While the local civic administration has said it had run out of existing stocks of Covishield vaccine, prompting it to direct hospitals to use only Covaxin on those receiving their first doses, state government and the Centre insisted there was no shortage of any vaccine anywhere.
“We are receiving both the vaccines, and there is no shortage,” said Dr N Ramaswami, state health commissioner and mission director for National Health Mission in Maharashtra.
He said since Covaxin, the Covid19 vaccine developed by Hyderabad-based Bharat Biotech, was no longer being administered in clinical trial mode, the number of centres administering this vaccine was being increased throughout the state.
“We have put out instructions to ensure that Covaxin was being made available at more centres. The earlier protocol of taking the consent of the recipient for Covaxin is being done away with,” he said. Dr Ramaswami said the state was aiming to ramp up its vaccination capacity, and both Covishield and Covaxin would be used for this. “This week we hope to reach three lakh vaccinations a day, and are empaneling more hospitals to achieve this target,” he said. The state has so far vaccinated 29 lakh people, reaching up to 2.5 lakh vaccinations a day.
Union Health Secretary Rajesh Bhushan also ruled out any shortage of vaccine doses in Maharashtra. He said it was up to Maharashtra to decide how to use its vaccine doses in an optimal manner. Pune civic administration had, on Sunday, directed the hospitals in the city to use only Covaxin on people coming in for their first shot, while keeping Covishield, the vaccine produced by Serum Institute of India, for those who have already received the first dose of the same vaccine. The administration said it had to do this because its existing stock of Covishield had been exhausted and it wasn’t sure about the time it would take to receive the next tranche of the vaccine.

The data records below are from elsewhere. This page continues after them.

(** C6.  In [remove_restrictions], an operation whose delete request is
    answered with status 204 or 404 is listed in [removed_operations], and
    the call reports success: removing a restriction that does not exist
    counts as removing it. *)
Theorem remove_restrictions_accepts_204_and_404
    (w : World) (p : RemoveRestrictionInput.t) (page_id page_title : json)
    (tr1 : list Request) (operation : string) (r : Response) :
  get_http_client w [] = (Ok tt, []) ->
  resolve_page (RemoveRestrictionInput.page_id p)
    (RemoveRestrictionInput.page_title p) (RemoveRestrictionInput.space_key p)
    w [] = (Ok (Continue (page_id, page_title)), tr1) ->
  In (operation, Responded r) (deletions w page_id tr1 (operations_to_remove p)) ->
  status_code r = 204 \/ status_code r = 404 ->
  exists removed_operations,
    field "removed_operations" (fst (remove_restrictions w p))
    = Some (JList (map JStr removed_operations))
    /\ In operation removed_operations
    /\ field "success" (fst (remove_restrictions w p)) = Some (JBool true).
Proof.
  intros Hc Hp Hin Hstatus.
  rewrite (remove_restrictions_run w p page_id page_title tr1 Hc Hp). simpl fst.
  set (ds := deletions w page_id tr1 (operations_to_remove p)) in *.
  exists (map fst (filter succeeded ds)).
  assert (Hok : In operation (map fst (filter succeeded ds))).
  { apply in_map_iff. exists (operation, Responded r). split; [reflexivity|].
    apply filter_In. split; [exact Hin|].
    unfold succeeded, delete_succeeds. simpl.
    destruct Hstatus as [-> | ->]; reflexivity. }
  split; [apply field_removed_operations|]. split; [exact Hok|].
  rewrite field_remove_success.
  destruct (map fst (filter succeeded ds)); [contradiction | reflexivity].
Qed.

Lemma remove_restrictions_accepts_204_and_404_witness :
  exists removed_operations,
    field "removed_operations"
      (fst (remove_restrictions Scenario.docs Scenario.unrestrict))
    = Some (JList (map JStr removed_operations))
    /\ In "update" removed_operations
    /\ field "success" (fst (remove_restrictions Scenario.docs Scenario.unrestrict))
       = Some (JBool true).
Proof.
  apply (remove_restrictions_accepts_204_and_404 Scenario.docs Scenario.unrestrict
           (JStr "12345") (JStr "Architecture")
           [mkRequest GET "/rest/api/content/12345" [] NoBody []]
           "update" (Scenario.text_response 404 "") eq_refl eq_refl).
  - right; left; reflexivity.
  - right; reflexivity.
Defined.

Lemma field_remove_warnings page_id page_title removed errors :
  field "warnings" (remove_result page_id page_title removed errors)
  = if list_truthy errors then Some (JList (map JStr errors)) else None.
Proof. unfold remove_result, field. now destruct errors. Qed.
(** ** The customer table: registration dates *)







(** ** Whole generations *)

(** X5: with at least one customer, at least one product and a transaction
    count [T >= 0], [generate_all_data] returns the three tables, with N, M
    and T rows, and every transaction refers to a customer id between 1 and
    N and a product id between 1 and M. *)
Theorem all_tables_generated_with_valid_keys `{Platform}
    (self : EcommerceDataGenerator) (w : World) :
  1 <= n_customers self -> 1 <= n_products self ->
  0 <= n_transactions self ->
  exists customers products txs w',
    generate_all_data self w = Ok ((customers, products, txs), w') /\
    Z.of_nat (length customers) = n_customers self /\
    Z.of_nat (length products) = n_products self /\
    Z.of_nat (length txs) = n_transactions self /\
    Forall (fun row =>
      1 <= tx_customer_id row <= n_customers self /\
      1 <= tx_product_id row <= n_products self) txs.
Proof.
  intros HN HM HT. unfold generate_all_data.
  destruct (generate_customers_success self w ltac:(lia)) as (cs & Hcs & Hcids).
  rewrite (bind_step _ _ _ _ _ Hcs).
  destruct (generate_products_success self
              (shift (3 * Z.to_nat (n_customers self)) 0 w) ltac:(lia))
    as (ps & Hps & Hpids & _).
  rewrite (bind_step _ _ _ _ _ Hps).
  pose proof (map_range_length customer_id cs (n_customers self)
                ltac:(lia) Hcids) as Lcs.
  pose proof (map_range_length product_id ps (n_products self)
                ltac:(lia) Hpids) as Lps.
  assert (Ncs : cs <> []) by (intros ->; simpl in Lcs; lia).
  assert (Nps : ps <> []) by (intros ->; simpl in Lps; lia).
  destruct (generate_transactions_success self cs ps
              (shift (3 * Z.to_nat (n_products self)) 0
                 (shift (3 * Z.to_nat (n_customers self)) 0 w)) Ncs Nps)
    as (txs & Hts).
  rewrite (bind_step _ _ _ _ _ Hts).
  exists cs, ps, txs. eexists. split; [reflexivity |].
  apply generate_transactions_Ok in Hts as (_ & Hlen & Hrows).
  repeat split; try lia.
  apply Forall_forall. intros row Hin.
  apply In_nth_error in Hin as (j & Hj).
  specialize (Hrows j row Hj).
  pose proof (nth_error_In _ _ (drawn_customer _ _ _ _ _ Hrows)) as Hc.
  pose proof (nth_error_In _ _ (drawn_product _ _ _ _ _ Hrows)) as Hp.
  rewrite Hcids in Hc. rewrite Hpids in Hp.
  apply range_In in Hc, Hp. lia.
Qed.

(** X5, for the stream of one sale. *)
Lemma all_tables_generated_with_valid_keys_witness :
  1 <= 1 /\ 0 <= 1 /\
  exists customers products txs w',
    @generate_all_data (tape_platform []) (mkGenerator 1 1 1)
      (world_of one_sale [0]) = Ok ((customers, products, txs), w') /\
    Z.of_nat (length txs) = 1 /\
    Forall (fun row => 1 <= tx_customer_id row <= 1 /\
                       1 <= tx_product_id row <= 1) txs.
Proof.
  split; [lia | split; [lia |]].
  destruct (@all_tables_generated_with_valid_keys (tape_platform [])
              (mkGenerator 1 1 1) (world_of one_sale [0])
              ltac:(simpl; lia) ltac:(simpl; lia) ltac:(simpl; lia))
    as (cs & ps & txs & w' & Hg & _ & _ & Hlen & Hkeys).
  exists cs, ps, txs, w'. auto.
Defined.

Lemma round2_between (lo hi : Z) (x : Q) :
  (Qmake lo 100 <= x)%Q -> (x <= Qmake hi 100)%Q ->
  (Qmake lo 100 <= round2 x)%Q /\ (round2 x <= Qmake hi 100)%Q.
Proof.
  intros Hlo Hhi. split.
  - rewrite <- (round2_cents lo). now apply round2_mono.
  - rewrite <- (round2_cents hi). now apply round2_mono.
Qed.

Lemma price_multiplier_range (s : Segment) :
  (9 # 10 <= price_multiplier s)%Q /\ (price_multiplier s <= 11 # 10)%Q.
Proof. destruct s; split; discriminate. Qed.

(** The stored amounts of a row drawn from products priced in [10, 500). *)
Lemma drawn_amounts_bounded `{Platform} (customers : list Customer)
    (products : list Product) (i : Z) (w : World) (row : Transaction) :
  (forall p, In p products -> (10 <= base_price p)%Q /\ (base_price p < 500)%Q) ->
  drawn_row customers products i w row ->
  (9 <= unit_price row)%Q /\ (unit_price row <= 550)%Q /\
  (unit_price row <= total_amount row)%Q /\ (total_amount row <= 2750)%Q.
Proof.
  intros Hprices Hrow.
  destruct (drawn_prices _ _ _ _ _ Hrow) as (c & p & _ & Hp & Hu & Ht).
  pose proof (drawn_quantity _ _ _ _ _ Hrow) as Hq.
  apply nth_error_In in Hq.
  apply find_some in Hp as [Hp _].
  destruct (Hprices p Hp) as (Hb1 & Hb2).
  destruct (price_multiplier_range (customer_segment c)) as [Hm1 Hm2].
  cbv zeta in Hu, Ht.
  set (b := base_price p) in *.
  set (m := price_multiplier (customer_segment c)) in *.
  assert (Hu1 : (9 <= b * m)%Q).
  { apply Qle_trans with (y := (10 * m)%Q); [lra |].
    apply Qmult_le_compat_r; lra. }
  assert (Hu2 : (b * m <= 550)%Q).
  { apply Qle_trans with (y := (500 * m)%Q); [| lra].
    apply Qmult_le_compat_r; lra. }
  set (u := (b * m)%Q) in *.
  assert (Hcases : quantity row = 1 \/ quantity row = 2 \/ quantity row = 3 \/
                   quantity row = 4 \/ quantity row = 5)
    by (simpl in Hq; intuition auto).
  assert (Hqu : (u <= inject_Z (quantity row) * u)%Q /\
                (inject_Z (quantity row) * u <= 2750)%Q).
  { destruct Hcases as [E | [E | [E | [E | E]]]]; rewrite E;
      match goal with
      | |- context [inject_Z ?z] => change (inject_Z z) with (Qmake z 1)
      end; split; lra. }
  destruct Hqu as [Hqu1 Hqu2].
  rewrite Hu, Ht.
  destruct (round2_between 900 55000 u ltac:(lra) ltac:(lra)) as [Hr1 Hr2].
  destruct (round2_between 900 275000 (inject_Z (quantity row) * u)
              ltac:(lra) ltac:(lra)) as [_ Hr3].
  pose proof (round2_mono _ _ Hqu1) as Hr4.
  repeat split; try assumption; lra.
Qed.

(** X6: in the tables of one generation every transaction has a stored unit
    price between 9.00 and 550.00 and a stored total between its unit price
    and 2750.00; no price or total is zero or negative. *)
Theorem generated_amounts_bounded `{Platform}
    (self : EcommerceDataGenerator) (w w' : World)
    (customers : list Customer) (products : list Product)
    (txs : list Transaction) :
  generate_all_data self w = Ok ((customers, products, txs), w') ->
  Forall (fun row =>
    (9 <= unit_price row)%Q /\ (unit_price row <= 550)%Q /\
    (unit_price row <= total_amount row)%Q /\
    (total_amount row <= 2750)%Q) txs.
Proof.
  intros Hg.
  apply generate_all_data_Ok in Hg as (_ & Hps & Hts & _).
  apply Forall_forall. intros row Hin.
  destruct (generated_row_drawn _ _ _ _ _ _ _ Hts Hin) as (i & w0 & Hrow).
  apply (drawn_amounts_bounded customers products i w0); [| exact Hrow].
  intros p Hp.
  destruct (product_price_and_cost_ranges _ _ _ _ _ Hps Hp)
    as (Hb1 & Hb2 & _).
  now split.
Qed.

(** X6, for the stream of one sale: unit price 10.00, total 50.02. *)
Lemma generated_amounts_bounded_witness :
  exists customers products row w',
    @generate_all_data (tape_platform []) (mkGenerator 1 1 1)
      (world_of one_sale [0]) = Ok ((customers, products, [row]), w') /\
    (9 <= unit_price row)%Q /\ (unit_price row <= total_amount row)%Q /\
    (total_amount row <= 2750)%Q.
Proof.
  assert (Hrun : exists customers products row w',
             @generate_all_data (tape_platform []) (mkGenerator 1 1 1)
               (world_of one_sale [0])
             = Ok ((customers, products, [row]), w'))
    by (do 4 eexists; vm_compute; reflexivity).
  destruct Hrun as (cs & ps & row & w' & Hrun).
  exists cs, ps, row, w'. split; [exact Hrun |].
  pose proof (@generated_amounts_bounded (tape_platform []) _ _ _ _ _ _ Hrun)
    as HF.
  apply Forall_inv in HF. tauto.
Defined.

(** ** Asking for more transactions *)

Section Extension.
Context `{Platform}.

(** The rows the loop appends do not depend on the rows it starts with. *)
Lemma transaction_loop_acc (customers : list Customer)
    (products : list Product) (customer_weights : list Q) (todo : nat) :
  forall (i : Z) (acc : list Transaction) (w : World),
  transaction_loop customers products customer_weights todo i acc w
  = match transaction_loop customers products customer_weights todo i [] w with
    | Ok (rows, w') => Ok (acc ++ rows, w')
    | Raise e => Raise e
    end.
Proof.
  induction todo as [| k IH]; intros i acc w.
  - cbn. unfold ret. now rewrite app_nil_r.
  - cbn [transaction_loop]. unfold bind.
    destruct (transaction_row customers products customer_weights i w)
      as [[row w1] | e]; [| reflexivity].
    rewrite (IH (i + 1) (acc ++ [row]) w1), (IH (i + 1) ([] ++ [row]) w1).
    destruct (transaction_loop customers products customer_weights k
                (i + 1) [] w1) as [[rows w'] | e]; [| reflexivity].
    now rewrite <- app_assoc.
Qed.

Dr Archana Patil, state director of health, said there was no effort to prioritise any particular vaccine over the other. “Whichever stock is available is being supplied. There is no question of pushing one particular vaccine. Till last week, out of our entire stock, 65 per cent was Covishield and the remaining Covaxin,” she said.
But only six centres in Maharashtra, and just one in Pune, were administering Covaxin. The rest were all giving Covishield. That is likely to change now, following the decision to no longer administer Covaxin in clinical trial mode after its preliminary phase-III trial data showed over 80 per cent efficacy.
State Health Minister Rajesh Tope said Covaxin could now be pushed ahead, just like Covishield, to increase vaccinations. “There is nothing wrong in it (pushing the Covaxin),” he said. People in the know at Serum Institute of India said there was no shortage of Covishield at their end, but they were not responsible for distributing the vaccine. “We are not falling short. But all our stocks are sent to the central government which does the allocation. The Centre wants Serum Institute to manufacture 50 million doses of Covishield per month,” a source said.
Meanwhile, Ayush Prasad, Zilla Parishad CEO, said over 200 vaccination centres in rural Pune did not have vaccine stocks till Monday morning. “The problem was with the inventory management system. Private and government hospitals had not entered data properly. The system indicated there were enough doses with these centres, when that was not the case,” he said.
Intervention from District Collector Rajesh Deshmukh and Prasad ensured that 50,000 doses each of Covaxin and Covishield were delivered to the centres by Monday evening.